Optic nerve diffusion changes and atrophy jointly predict visual dysfunction after optic neuritis

https://doi.org/10.1016/j.neuroimage.2008.12.047Get rights and content

Abstract

Recently, there has been strong interest in the development of imaging techniques to quantify axonal and myelin pathology in patients with multiple sclerosis (MS). Optic neuritis, a condition characterised by inflammatory demyelination of the optic nerve, is one of the commonest sites of MS relapse, and exhibits similar pathological alterations to MS lesions elsewhere in the central nervous system (CNS). Unlike other regions of the CNS, however, the function of the optic nerve can be accurately assessed using clinical measures, as well as electrophysiological techniques such as visual evoked potential recordings. Therefore, optic neuritis is useful for investigating the relationship between abnormalities in optic nerve structure, assessed using magnetic resonance imaging (MRI), and visual dysfunction, assessed clinically and electrophysiologically. The aims of the present study were to assess optic nerve structural abnormalities in patients with a history of unilateral optic neuritis using MRI, and then to identify correlations between abnormalities in optic nerve MRI and visual dysfunction. Ten controls and sixteen patients underwent high resolution optic nerve diffusion tensor imaging (DTI), T2- and T1-weighted MRI. In addition, Snellen visual acuity and the latency and amplitude of multifocal visual evoked potentials (mfVEP) were tested in all patients. Diffusion and volumetric MRI indices were correlated to mfVEP functional indices. Significant abnormalities were detected in MRI and mfVEP measures in patients' affected nerves compared to unaffected optic nerves or optic nerves from healthy controls. Reduced mfVEP amplitude in the affected side significantly correlated with both affected optic nerve atrophy (R = 0.58, p = 0.02) and reduced fractional anisotropy (FA) (R = 0.52, p = 0.04). However, atrophy and reduced FA did not correlate with each other. To further investigate this disassociation, we used linear regression analysis with optic nerve atrophy and optic nerve FA as independent variables and mfVEP amplitude as the dependent variable. The resulting linear regression model was highly significant (R = 0.819, p = 0.001). These results show that, 4 years after unilateral optic neuritis, MRI-based measures of optic nerve structural abnormalities (decreased anisotropy and volume) independently predict visual dysfunction.

Introduction

Multiple sclerosis (MS) is as an inflammatory demyelinating disease which also features significant axonal degeneration (Trapp et al., 1998). However, long term accumulation of irreversible neurological disability in MS most likely results from axonal degeneration (Lassmann, 2004). Axonal damage may be the direct result of inflammatory damage or secondary to persistent demyelination. Therefore therapeutic interventions that protect or regenerate oligodendrocytes and myelin or, alternatively, directly protect axons may improve clinical outcomes. Several therapeutic candidates with remyelinating or neuroprotective potential have been identified such as Leukemia Inhibitory Factor (Butzkueven et al., 2002) and inhibition of LINGO1 (Mi et al., 2007). However, the lack of sensitive, robust, and validated surrogate markers of axon and myelin pathology inhibits early phase human trials of these agents.
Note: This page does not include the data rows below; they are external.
(* ===== verification/Reachability.v ===== *)
(** * Reachability: the store as a transition system

    [Operation] has one rule per public operation of the task, dispatch, gate,
    message and coordinator-run stores, and [Step] adds the reset, which empties
    them.  What the store of planned runs does to the same tables (RunControl.v,
    PlanStore.v, GateResolution.v, RunCreation.v, Launches.v) is not part of this
    transition system; it is that of RunHistory.v and AttemptHistory.v.  The
    host only fails a dispatch that is active (it looks the active dispatch of
    the task or terminal up first) and only moves tasks by a status update to
    ready, blocked, dispatched, stalled, completed or failed, which are the
    side conditions of the two rules that need one. *)

From S2P Require Import Prelude Text Models Store StoreFacts RoleContract Tasks Dag Cancellation Dispatch Gates Messages Runs Invariants CancelFacts Lifecycle.
From Stdlib Require Import ZArith Lia Ascii String.
From stdpp Require Import strings prelude relations.

Definition empty_db : Db := MkDb [] [] [] [] [] [] [] [] [] 0 0.

Section WithEnv.
Context `{Env} `{ContractLib}.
The visual system is potentially useful for developing surrogate markers of myelin and axonal damage, and repair. The optic nerve is anatomically distinct from the brain, can be imaged using magnetic resonance imaging (MRI) (Hickman, 2007), and can be functionally assessed using visually evoked potentials (VEP) (Halliday et al., 1972). Additionally, the optic nerve is a common site of localised inflammatory demyelination, known as optic neuritis. Although clinical visual dysfunction associated with optic neuritis can resolve within months, persistent subclinical changes can be detected using MRI and VEP. However, the specific relationship between visual dysfunction and underlying optic nerve pathology remains unclear.
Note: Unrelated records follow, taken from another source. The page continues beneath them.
(* ===== verification/DispatchFacts.v ===== *)
(** * DispatchFacts: what the dispatch operations achieve

    Functional correctness of Dispatch.v beyond the invariant: handing a task to
    a terminal, acceptance, activity and the lease sweep, the circuit breaker
    and completion. *)

From S2P Require Import Prelude Text Models Store StoreFacts RoleContract Tasks Dag Cancellation Dispatch Gates Messages Runs Invariants CancelFacts Lifecycle TaskFacts.
From Stdlib Require Import ZArith Lia Ascii String.
From stdpp Require Import strings prelude.

Section WithEnv.
Context `{Env}.

Lemma dispatch_by_id_update db p f id :
  (∀ d, d_id (f d) = d_id d) →
  dispatch_by_id (set_dispatches (update_where p f (db_dispatches db)) db) id =
  (λ d, if p d then f d else d) <$> dispatch_by_id db id.
Proof. intros Hf. by apply find_update_where. Qed.

Lemma dispatch_by_id_frame db db' id :
  db_dispatches db' = db_dispatches db → dispatch_by_id db' id = dispatch_by_id db id.
Proof. unfold dispatch_by_id. by intros ->. Qed.

Lemma obsolete_queued dispatch_id ms m :
  m ∈ update_where (λ m, bool_decide (m_dispatch_id m = Some dispatch_id)
        && bool_decide (m_state m = St_Queued)) obsolete_message ms →
  m_dispatch_id m = Some dispatch_id → m_state m ≠ St_Queued.
Proof.
  intros (x & _ & ->)%elem_of_update_where.
  destruct (bool_decide (m_state x = St_Queued)) eqn:Es; split_bools.
  - destruct (bool_decide (m_dispatch_id x = Some dispatch_id)) eqn:Ed; [done|]. cbn. by split_bools.
  - by rewrite andb_false_r.
Qed.

(** ** The failure counter carried by a task *)

Lemma foldr_max_le (z : Z) zs : (z ≤ foldr Z.max z zs)%Z.
Proof. induction zs; cbn; lia. Qed.

Lemma foldr_max_in (z x : Z) zs : x ∈ zs → (x ≤ foldr Z.max z zs)%Z.
Proof. induction 1; cbn; lia. Qed.

Lemma carried_failures_ge db d :
  d ∈ db_dispatches db → (d_failure_count d ≤ carried_failures db (d_task_id d))%Z.
Proof.
  intros Hd. unfold carried_failures.
  assert (d_failure_count d ∈ d_failure_count <$>
    List.filter (λ x, String.eqb (d_task_id x) (d_task_id d)) (db_dispatches db)) as Hin.
  { apply list_elem_of_fmap_2. rewrite list_elem_of_In, filter_In, <-list_elem_of_In.
    by rewrite String.eqb_refl. }
  destruct (d_failure_count <$> _) as [|z zs]; [by apply not_elem_of_nil in Hin|].
  apply elem_of_cons in Hin as [->|Hin]; [apply foldr_max_le|by apply foldr_max_in].
Qed.

(** A new dispatch of a task starts with the failures its dispatches counted. *)
Lemma created_dispatch_carries task_id assignee run_id workspace_id coordinator token policy w w' d :
  create_scoped_orchestration_dispatch task_id assignee run_id workspace_id coordinator token policy w = (w', Ok d) →
  d_failure_count d = carried_failures (w_db w) task_id.
Proof.
  unfold create_scoped_orchestration_dispatch. intros Hm. inv_ok Hm. apply (proj1 (tx_ok _ _ _ _)) in Hstep. inv_ok Hstep. store_inv.
  destruct (task_status _ _) as [[]|]; try done. inv_ok Hstep. store_inv. destruct (find_where _ _); [done|].
  do 3 inv_ok Hstep. inv_ok Hstep. store_inv.
  match goal with Hc : create_run_dispatch ?nd _ = _ |- _ => apply create_run_dispatch_ok in Hc as (Hnew & w1 & Hev & ->) end.
  unfold dispatch_after, orchestration_dispatch_by_id in Hm. inv_ok Hm. store_inv.
  unfold dispatch_by_id in Hm. rewrite (events_only_dispatches _ _ Hev) in Hm. cbn [w_db with_db db_dispatches set_tasks set_dispatches] in Hm.
  rewrite find_where_snoc in Hm.
  - inv_ok Hm. reflexivity.
  - apply find_where_None. intros x Hx. apply String.eqb_neq. intros E. apply Hnew. change (id_of "ctx" (w_rng s0) ∈ d_id <$> db_dispatches (w_db s0)). rewrite <-E. by apply list_elem_of_fmap_2.
  - apply String.eqb_refl.
Qed.

(** ** Failing a dispatch *)

(** The rows [fail_orchestration_dispatch_with_result] writes. *)
Definition failed_dispatch (error : string) (ctx d : OrchestrationDispatchContext)
    : OrchestrationDispatchContext :=
  with_d_completed_at (Some now) (with_d_last_failure (Some error)
    (with_d_failure_count (d_failure_count ctx + 1)
      (with_d_status (if (3 <=? d_failure_count ctx + 1)%Z then Ds_CircuitBroken else Ds_Failed) d))).

Definition failed_task (broken : bool) (result : option string) (t : OrchestrationTask)
    : OrchestrationTask :=
  with_t_completed_at (if broken then Some now else None)
    (with_t_result (match result with Some _ => result | None => t_result t end)
      (with_t_status (if broken then Ts_Failed else Ts_Ready) t)).

Lemma failed_dispatch_allowed db error ctx d :
  dispatch_update_abort true db d (failed_dispatch error ctx d) = None.
Proof.
  dispatch_triggers. unfold failed_dispatch. cbn. bool_refl. cbn. rewrite !andb_false_r.
  by destruct (3 <=? _)%Z.
Qed.

Section Fail.
Context (error : string) (result : option string) (w : World) (ctx : OrchestrationDispatchContext).
Context (HI : Inv (w_db w)) (Hctx : ctx ∈ db_dispatches (w_db w)) (Hact : d_active ctx = true).
Context (t : OrchestrationTask) (Ht : task_by_id (w_db w) (d_task_id ctx) = Some t).
Context (Hpl : t_plan_revision t = None ∨ run_isolated (w_db w) (t_run_id t) = false).

Let broken := (3 <=? d_failure_count ctx + 1)%Z.
Let w1 := with_db (λ db, set_dispatches (update_where (λ d, String.eqb (d_id d) (d_id ctx))
  (failed_dispatch error ctx) (db_dispatches db)) db) w.
Let w2 := with_db (λ db, set_tasks (update_where (λ x, String.eqb (t_id x) (d_task_id ctx))
  (failed_task broken result) (db_tasks db)) db) w1.
Let w3 := with_db (λ db, set_messages (update_where (λ m, bool_decide (m_dispatch_id m = Some (d_id ctx))
  && bool_decide (m_state m = St_Queued)) obsolete_message (db_messages db)) db) w2.

Lemma fail_updates (k : SM unit) :
  (do! update_dispatches true (λ d, String.eqb (d_id d) (d_id ctx)) (failed_dispatch error ctx) in
   do! update_tasks false (λ x, String.eqb (t_id x) (d_task_id ctx)) (failed_task broken result) in
   do! obsolete_dispatch_messages (d_id ctx) in k) w = k w3.
Proof.
  rewrite (bind_ok _ _ _ _ _ (update_dispatches_success true _ _ w
    (λ d _ _, failed_dispatch_allowed _ error ctx d))).
  fold w1. rewrite (bind_ok _ _ w1 _ _ (update_tasks_success false
    (λ x, String.eqb (t_id x) (d_task_id ctx)) (failed_task broken result) w1 ltac:(
    intros x Hx He; apply task_update_allowed; [by split_and!|];
    rewrite (same_task (w_db w) _ t x HI Ht Hx He); by destruct Hpl; [left|right; left]))).
  done.
Qed.

Lemma fail_refresh :
  ∃ w4, (if broken then refresh_pending_dependents_after_task_status (d_task_id ctx) else ret tt) w3
          = (w4, Ok tt) ∧
    tasks_only (w_db w3) (w_db w4) ∧ w_rng w4 = w_rng w ∧
    task_by_id (w_db w4) (d_task_id ctx) = Some (failed_task broken result t) ∧
    (if broken then dependents_settled (d_task_id ctx) (w_db w) (w_db w4)
     else ∀ x, x ∈ db_tasks (w_db w) → t_id x ≠ d_task_id ctx → task_by_id (w_db w4) (t_id x) = Some x).
Proof.
  destruct (Bool.bool_dec broken true) as [Hb|Hb].
  - assert (settles Ts_Failed (failed_task true result)) as Hsf by (by intros x; split_and!).
    unfold w3, w2. rewrite Hb. fold w1. set (w3' := with_db _ _).
    destruct (refresh_pending_dependents_after_task_status (d_task_id ctx) w3') as [w4 r] eqn:Hrun.
    destruct (refresh_settled (w_db w) w3' w4 r (d_task_id ctx) Ts_Failed (failed_task true result))
      as (-> & Hp & Hdag); try done; [by right|].
    exists w4. split_and!; [done|by eapply refresh_tasks_only| | |].
    + by destruct Hp as (ts & -> & _).
    + by eapply (settled_task (w_db w)).
    + by eapply settled_dependents.
  - apply not_true_iff_false in Hb. exists w3. split_and!; [by rewrite Hb|reflexivity|done| |].
    + unfold task_by_id, w3, w2, w1. frame_cbn. rewrite find_update_where by done.
      unfold task_by_id in Ht. rewrite Ht. apply find_key_Some in Ht as [_ Hid]. cbn.
      by rewrite Hid, String.eqb_refl.
    + rewrite Hb. intros x Hx Hne. unfold task_by_id, w3, w2, w1. frame_cbn.
      rewrite find_update_where by done.
      pose proof (task_by_id_elem _ _ (inv_task_ids _ HI) Hx) as Hfx. unfold task_by_id in Hfx.
      rewrite Hfx. cbn. by rewrite (proj2 (String.eqb_neq _ _)).
Qed.

Lemma dispatch_by_id_ctx : dispatch_by_id (w_db w) (d_id ctx) = Some ctx.
Proof. apply find_key_elem; [apply HI|done]. Qed.

Lemma fail_tx (w' : World) :
  (do! (if broken then refresh_pending_dependents_after_task_status (d_task_id ctx) else ret tt) in
   record_dispatch_run_event (d_id ctx) Ev_TaskFailed error
     (Some (JObject [("willRetry", JBool (negb broken))]))) w3 = (w', Ok tt) →
  fail_orchestration_dispatch_with_result (d_id ctx) error result w =
  dispatch_after (d_id ctx) ("dispatch context not found after update: " +:+ d_id ctx) w'.
Proof.
  intros Hrun. unfold fail_orchestration_dispatch_with_result, orchestration_dispatch_by_id.
  rewrite (bind_ok _ _ w w' tt); [done|]. apply tx_run. rewrite bind_select, dispatch_by_id_ctx.
  rewrite <-Hrun, <-fail_updates. cbn zeta.
  unfold failed_dispatch, failed_task, ORCHESTRATION_CIRCUIT_BREAKER_THRESHOLD. fold broken.
  by destruct broken.
Qed.
End Fail.

(** ** Completing a dispatch *)

Definition completed_dispatch (sha : option string) (d : OrchestrationDispatchContext)
    : OrchestrationDispatchContext :=
  with_d_completion_sha sha (with_d_last_activity_at (Some now)
    (with_d_completed_at (Some now) (with_d_status Ds_Completed d))).

Definition completed_task (result : string) (t : OrchestrationTask) : OrchestrationTask :=
  with_t_completed_at (Some now) (with_t_result (Some result) (with_t_status Ts_Completed t)).

Lemma completed_task_allowed db result t : task_update_abort false db t (completed_task result t) = None.
Proof. task_triggers. cbn. bool_refl. cbn. by rewrite !andb_false_r. Qed.

Lemma completed_dispatch_allowed db sha d :
  d_completion_sha d = None → has_launch db (d_id d) = bool_decide (is_Some sha) →
  dispatch_update_abort true db d (completed_dispatch sha d) = None.
Proof.
  intros Hn Hl. dispatch_triggers. cbn. rewrite Hl, Hn. bool_refl. cbn.
  rewrite !andb_false_r. by destruct sha.
Qed.

Lemma has_launch_frame db db' id : db_launches db' = db_launches db → has_launch db' id = has_launch db id.
Proof. unfold has_launch. by intros ->. Qed.

Lemma clear_attention_total (b : bool) id w :
  ∃ w' ls, (if b then clear_resolved_workflow_launch_attention id else ret tt) w = (w', Ok tt) ∧
    w' = with_db (set_launches ls) w ∧ ∀ i, has_launch (w_db w') i = has_launch (w_db w) i.
Proof.
  destruct b.
  - eexists _, _. split; [reflexivity|]. split; [reflexivity|]. intros i. unfold has_launch. cbn.
    induction (db_launches (w_db w)) as [|l ls IH]; cbn [existsb]; [done|].
    change (update_where ?p ?f (l :: ls)) with ((if p l then f l else l) :: update_where p f ls).
    cbn [existsb]. rewrite IH. by destruct (_ && _).
  - exists w, (db_launches (w_db w)). split_and!; [done|by destruct w as [[] ?]|done].
Qed.

Lemma record_completion_fresh ctx assignee sha w n :
  marker_fits → events_fresh w (S n) →
  ∃ w', record_completion_event ctx assignee sha w = (w', Ok tt) ∧ events_only w w' ∧ w_rng w ≤ w_rng w'.
Proof.
  intros Hm Hf. unfold record_completion_event. destruct (d_run_id ctx) as [run_id|].
  - rewrite bind_select. cbn zeta. match goal with |- context [record_run_event ?ev] =>
      pose proof (record_run_event_success ev w Hm (events_fresh_head w n Hf)) as Hr end.
    rewrite (bind_ok _ _ _ _ _ Hr). eexists. split_and!; [done|by eapply record_run_event_frame|cbn; lia].
  - exists w. split_and!; [done|reflexivity|done].
Qed.

Section Complete.
Context `{ContractLib} (assignee result : string) (sha : option string) (w : World).
Context (ctx : OrchestrationDispatchContext) (t : OrchestrationTask).
Context (HI : Inv (w_db w)) (Hctx : ctx ∈ db_dispatches (w_db w)).
Context (Hst : d_status ctx = Ds_Dispatched ∨ d_status ctx = Ds_Stalled).
Context (Has : d_assignee_handle ctx = Some assignee) (Hsha : d_completion_sha ctx = None).
Context (Hlaunch : has_launch (w_db w) (d_id ctx) = bool_decide (is_Some sha)).
Context (Ht : task_by_id (w_db w) (d_task_id ctx) = Some t).
Context (Hev : ∀ raw, t_role_contract t = Some raw →
  ∃ c, snapshot_decode raw = Some c ∧ validate_success_result c result = Ok tt).
Context (Hm : marker_fits) (Hf : events_fresh w 1).

Let w1 := with_db (λ db, set_dispatches (update_where (λ d, String.eqb (d_id d) (d_id ctx))
  (completed_dispatch sha) (db_dispatches db)) db) w.
Let w2 := with_db (λ db, set_tasks (update_where (λ x, String.eqb (t_id x) (d_task_id ctx))
  (completed_task result) (db_tasks db)) db) w1.

Lemma complete_validates : validate_task_contract_completion (d_task_id ctx) result w = (w, Ok tt).
Proof.
  unfold validate_task_contract_completion, orchestration_task_by_id. rewrite bind_select, Ht.
  destruct (t_role_contract t) as [raw|]; [|done]. destruct (Hev raw eq_refl) as (c & Hc & Hv).
  by rewrite Hc, Hv.
Qed.

Lemma complete_updates {A} (k : SM A) :
  (do! update_dispatches true (λ d, String.eqb (d_id d) (d_id ctx)) (completed_dispatch sha) in
   do! update_tasks false (λ x, String.eqb (t_id x) (d_task_id ctx)) (completed_task result) in k) w = k w2.
Proof.
  rewrite (bind_ok _ _ _ _ _ (update_dispatches_success true
    (λ d, String.eqb (d_id d) (d_id ctx)) (completed_dispatch sha) w ltac:(
    intros d Hd He%String.eqb_eq;
    rewrite (NoDup_key_inj d_id _ d ctx (inv_dispatch_ids _ HI) Hd Hctx He);
    by apply completed_dispatch_allowed))).
  fold w1. by rewrite (bind_ok _ _ w1 _ _ (update_tasks_success false
    (λ x, String.eqb (t_id x) (d_task_id ctx)) (completed_task result) w1
    (λ x _ _, completed_task_allowed _ result x))).
Qed.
Histo-pathological assessment of the optic nerve in MS is limited to one study, which confirmed significant axonal loss of around 40% (Evangelou et al., 2001). Therefore, the development of paraclinical assessment tools able to detect axonal degeneration in the MS-affected optic nerve might be feasible. Ideally, such a paraclinical tool should be altered by optic neuritis, have specific visual functional correlates, and have validated histo-pathological correlates in animal models. Optic nerve pathology associated with optic neuritis can be imaged using conventional T2-weighted MRI. Unfortunately, inflammation, demyelination, remyelination, gliosis and axonal degeneration all produce T2 hyperintensity, so T2 sequences are unlikely to fulfil a role as biomarkers of neurodegeneration. Persistent T1 hypointensity, on the other hand, is known to be associated with regions of severe axonal degeneration (Bruck et al., 1997, Fisher et al., 2007, Mottershead et al., 2003, van Waesberghe et al., 1999). White matter atrophy might also be a useful marker of gross axonal loss (Miller et al., 2002). Reduced optic nerve cross-sectional area has been reported in patients after optic neuritis (Hickman et al., 2001, Hickman et al., 2002, Hickman et al., 2004) and appears to correlate with retinal nerve fibre layer thinning indicative of axonal loss (Trip et al., 2006a). White matter tracts can also be characterised using diffusion weighted imaging (DWI), which has been demonstrated in animal studies to reveal subtle changes in the microscopic structure of axons and myelin (Beaulieu, 2002). DWI can be used to detect abnormalities in MS plaques and in normal-appearing white matter (NAWM) (Werring et al., 1999). When diffusion is measured in six or more directions, the diffusion tensor can be calculated (Basser et al., 1994) and, from it, measures of the diffusion parallel to (λ||) and perpendicular to (λ) the axonal tract can be derived. Animal model studies of axon and myelin pathology have demonstrated that reduced λ|| is associated with acute axonal pathology (Song et al., 2003, Wu et al., 2007), whereas increased λ is associated with demyelination (Song et al., 2002, Song et al., 2003, Song et al., 2005).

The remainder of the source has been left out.